11. processor as claimed in claim 10, wherein said Circuits System can be configured to described loading effective address and obtains described loaded with physical addresses, and wherein said Circuits System can be configured to described storage effective address and obtains described storage physical address.

12. processor as claimed in claim 8, wherein said Circuits System can be configured to the only part of described loading effective address and the only part of described storage effective address and carry out described comparison.

13. processor as claimed in claim 8, wherein said Circuits System can be configured to by first-class waterline with by the second waterline and carry out described load instructions and described storage instruction in the situations of the real address that is transformed into each instruction less than the effective address with each instruction.

14. processor as claimed in claim 8, wherein said Circuits System can be configured to:

15. an equipment of carrying out instruction in processor, this equipment comprises:

Receive the device of load instructions and storage instruction, wherein the result with the storage instruction upgrades the data cache needed wait time, if so that just execution is from the load instructions of identical data Cache address soon after this storage instruction, this load instructions is upgraded Cache data before from the result that Cache is received in this storage instruction;

Calculate the device of the storage data storage effective address of the loading effective address of loading data of described load instructions and described storage instruction;

The device of more described loading effective address and described storage effective address;

The storage data of described storage instruction are transferred to the device of the second waterline of wherein carrying out described load instructions from the first-class waterline of wherein carrying out described storage instruction, and wherein said load instructions receives from the storage data of described first-class waterline with from the requested date of data cache;

If the described storage effective address of the effective matching addresses of described loading, the device that then the storage data of passing on and described loading data is merged; And

If described loading effective address is not mated described storage effective address, the device that then will merge from requested date and the described loading data of described data cache.
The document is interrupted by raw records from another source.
(** ** Recording *)

Definition note_timestamp (ts : Z) (a : Aggregator) : Aggregator :=
  if bool_decide (ts = 0) then a else
  let a := if session_start_ns a is None then a <| session_start_ns := Some ts |> else a in
  a <| last_event_ns ::= fun last => Some (match last with
                                           | Some prev => Z.max prev ts
                                           | None => ts
                                           end) |>.

(** [self.threads.entry(tid).or_default()] and an update of the entry. *)
Definition with_thread (tid : Z) (f : ThreadStats -> ThreadStats) (a : Aggregator) : Aggregator :=
  a <| threads ::= entry_update stats_default f tid |>.

Definition record_pet_sample (tid timestamp_ns : Z) (user_addrs kernel_addrs : list Z)
    (p : PmuSample) (a : Aggregator) : Aggregator :=
  with_thread tid (fun stats =>
    stats <| samples ::= push_bounded MAX_EVENTS_PER_THREAD
               (mkPetSample timestamp_ns user_addrs kernel_addrs p) |>)
    (note_timestamp timestamp_ns a).

Definition record_interval (tid start_ns end_ns : Z) (kind : IntervalKind) (a : Aggregator)
    : Aggregator :=
  let a := note_timestamp start_ns a in
  let a := if bool_decide (end_ns = 0) then a else note_timestamp end_ns a in
  with_thread tid (fun stats =>
    stats <| intervals ::= push_bounded MAX_EVENTS_PER_THREAD
               (mkRawInterval start_ns end_ns kind) |>) a.

Definition record_wakeup (timestamp_ns waker_tid wakee_tid : Z)
    (waker_user_stack waker_kernel_stack : list Z) (a : Aggregator) : Aggregator :=
  with_thread wakee_tid (fun stats =>
    stats <| wakeups ::= push_bounded MAX_EVENTS_PER_THREAD
               (mkRawWakeup timestamp_ns waker_tid waker_user_stack waker_kernel_stack) |>)
    (note_timestamp timestamp_ns a).

Definition note_external_timestamp_range (start_ns end_ns : Z) (a : Aggregator) : Aggregator :=
  let a := note_timestamp end_ns (note_timestamp start_ns a) in
  match session_start_ns a with
  | Some current => a <| session_start_ns := Some (Z.min current start_ns) |>
  | None => a
  end.

Definition record_marker (label : string) (a : Aggregator) : Aggregator * Z :=
  let timestamp_ns := default 0 (last_event_ns a) in
  (a <| markers ::= fun ms => ms ++ [mkRunMarker timestamp_ns label] |>, timestamp_ns).

Definition set_thread_name (tid : Z) (name : string) (a : Aggregator) : Aggregator :=
  a <| thread_names ::= insert tid name |>.

Definition thread_name (tid : Z) (a : Aggregator) : option string := thread_names a !! tid.

(** ** Queries on the log *)

Record RawWakerEntry := mkRawWakerEntry {
  we_waker_tid : Z; waker_leaf_address : Z; count : Z
}.

(** The leaf a wakeup is grouped under: the waker's user leaf, else its kernel
    leaf, else 0. *)
Definition waker_leaf (w : RawWakeup) : Z :=
  match rw_waker_user_stack w, rw_waker_kernel_stack w with
  | leaf :: _, _ => leaf
  | [], leaf :: _ => leaf
  | [], [] => 0
  end.

Definition count_wakeup (groups : gmap (Z * Z) RawWakerEntry) (w : RawWakeup)
    : gmap (Z * Z) RawWakerEntry :=
  let leaf := waker_leaf w in
  let key := (rw_waker_tid w, leaf) in
  match groups !! key with
  | Some e => <[key := mkRawWakerEntry (we_waker_tid e) (waker_leaf_address e) (wadd64 (count e) 1)]> groups
  | None => <[key := mkRawWakerEntry (rw_waker_tid w) leaf 1]> groups
  end.

Definition top_wakers (into_values : gmap (Z * Z) RawWakerEntry -> list RawWakerEntry)
    (wakee_tid : Z) (limit : nat) (a : Aggregator) : list RawWakerEntry :=
  match threads a !! wakee_tid with
  | None => []
  | Some stats =>
      let groups := foldl count_wakeup ∅ (wakeups stats) in
      take limit (sort_by (fun x y => bool_decide (count y <= count x)) (into_values groups))
  end.

Record NearestPetStack := mkNearestPetStack { np_stack : list Z; distance_ns : Z }.

Inductive NearestPetStackError :=
  | NoThread
  | NoUserStack
  | TooFar (distance_ns max_distance_ns : Z).

(** [Iterator::min_by_key]: the first of the least elements. *)
Fixpoint min_by_key {A} (f : A -> Z) (l : list A) : option A :=
  match l with
  | [] => None
  | x :: l =>
      match min_by_key f l with
      | Some y => if bool_decide (f x <= f y) then Some x else Some y
      | None => Some x
      end
  end.

Definition nearest_pet_stack_with_distance (tid timestamp_ns max_distance_ns : Z) (a : Aggregator)
    : NearestPetStack + NearestPetStackError :=
  match threads a !! tid with
  | None => inr NoThread
  | Some stats =>
      match min_by_key (fun s => abs_diff (ps_timestamp_ns s) timestamp_ns)
              (filter (fun s => stack s <> []) (samples stats)) with
      | None => inr NoUserStack
      | Some sample =>
          let distance := abs_diff (ps_timestamp_ns sample) timestamp_ns in
          if bool_decide (distance <= max_distance_ns)
          then inl (mkNearestPetStack (stack sample) distance)
          else inr (TooFar distance max_distance_ns)
      end
  end.

Definition nearest_pet_stack (tid timestamp_ns max_distance_ns : Z) (a : Aggregator)
    : option (list Z) :=
  match nearest_pet_stack_with_distance tid timestamp_ns max_distance_ns a with
  | inl nearest => Some (np_stack nearest)
  | inr _ => None
  end.

(** ** The archive *)

Record SavedPmuSample := mkSavedPmuSample {
  sv_cycles : Z; sv_instructions : Z; sv_l1d_misses : Z; sv_branch_mispreds : Z
}.

Record SavedPetSample := mkSavedPetSample {
  sp_timestamp_ns : Z; sp_stack : list Z; sp_kernel_stack : list Z; sp_pmc : SavedPmuSample
}.

Inductive SavedIntervalKind :=
  | SavedOnCpu
  | SavedSyntheticSpan (stack : list Z) (origin_tid : option Z) (lane_kind : TargetLaneKind)
  | SavedOffCpu (stack : list Z) (waker_tid : option Z) (waker_user_stack : option (list Z)).

Record SavedInterval := mkSavedInterval {
  si_start_ns : Z; si_end_ns : Z; si_kind : SavedIntervalKind
}.

Record SavedWakeup := mkSavedWakeup {
  sw_timestamp_ns : Z; sw_waker_tid : Z; sw_waker_user_stack : list Z;
  sw_waker_kernel_stack : list Z
}.

Record SavedThread := mkSavedThread {
  st_tid : Z; st_pet_samples : list SavedPetSample; st_intervals : list SavedInterval;
  st_wakeups : list SavedWakeup
}.

Record SavedThreadName := mkSavedThreadName { sn_tid : Z; sn_name : string }.

Record SavedAggregator := mkSavedAggregator {
  sa_session_start_ns : option Z;
  sa_last_event_ns : option Z;
  sa_thread_names : list SavedThreadName;
  sa_threads : list SavedThread;
  sa_markers : list RunMarker
}.

Definition save_sample (s : PetSample) : SavedPetSample :=
  let p := ps_pmc s in
  mkSavedPetSample (ps_timestamp_ns s) (stack s) (kernel_stack s)
    (mkSavedPmuSample (cycles p) (instructions p) (l1d_misses p) (branch_mispreds p)).

Definition save_interval (i : RawInterval) : SavedInterval :=
  mkSavedInterval (start_ns i) (end_ns i)
    (match kind i with
     | OnCpu => SavedOnCpu
     | SyntheticSpan stack origin_tid lane_kind => SavedSyntheticSpan stack origin_tid lane_kind
     | OffCpu stack waker_tid waker_user_stack => SavedOffCpu stack waker_tid waker_user_stack
     end).

Definition save_wakeup (w : RawWakeup) : SavedWakeup :=
  mkSavedWakeup (rw_timestamp_ns w) (rw_waker_tid w) (rw_waker_user_stack w)
    (rw_waker_kernel_stack w).

Definition save_thread (t : Z * ThreadStats) : SavedThread :=
  mkSavedThread t.1 (map save_sample (samples t.2)) (map save_interval (intervals t.2))
    (map save_wakeup (wakeups t.2)).

(** [names] and [ts] are the entries of the two maps in iteration order. *)
Definition to_saved (names : list (Z * string)) (ts : list (Z * ThreadStats)) (a : Aggregator)
    : SavedAggregator :=
  let names := map (fun n => mkSavedThreadName n.1 n.2) names in
  let names := sort_by (fun x y => bool_decide (sn_tid x <= sn_tid y)) names in
  let ts := map save_thread ts in
  let ts := sort_by (fun x y => bool_decide (st_tid x <= st_tid y)) ts in
  mkSavedAggregator (session_start_ns a) (last_event_ns a) names ts (markers a).

Definition load_sample (s : SavedPetSample) : PetSample :=
  let p := sp_pmc s in
  mkPetSample (sp_timestamp_ns s) (sp_stack s) (sp_kernel_stack s)
    (mkPmuSample (sv_cycles p) (sv_instructions p) (sv_l1d_misses p) (sv_branch_mispreds p)).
16. equipment as claimed in claim 15 wherein only just merges the data of passing on when the page number of described loading data mates the page number a part of of described storage data.

17. equipment as claimed in claim 15 wherein only just merges the data of passing on when the part of the loaded with physical addresses of described loading data is mated described storage data storage physical address a part of.

18. equipment as claimed in claim 17, wherein said loaded with physical addresses obtains with described loading effective address, and described storage physical address obtains with described storage effective address.

19. equipment as claimed in claim 15 is wherein carried out described comparison with the only part of described loading effective address and the only part of described storage effective address.

20. equipment as claimed in claim 15, wherein said load instructions and described storage instruction are to be carried out in the situation of the real address that is transformed into each instruction less than the effective address with each instruction by described first-class waterline and described second waterline.

21. equipment as claimed in claim 15 also comprises:

After the storage data of will pass on and the merging of described loading data, carry out the device of checking, wherein whether the loaded with physical addresses comparison of described storage data storage physical address and described loading data is mated described loaded with physical addresses with definite described storage physical address.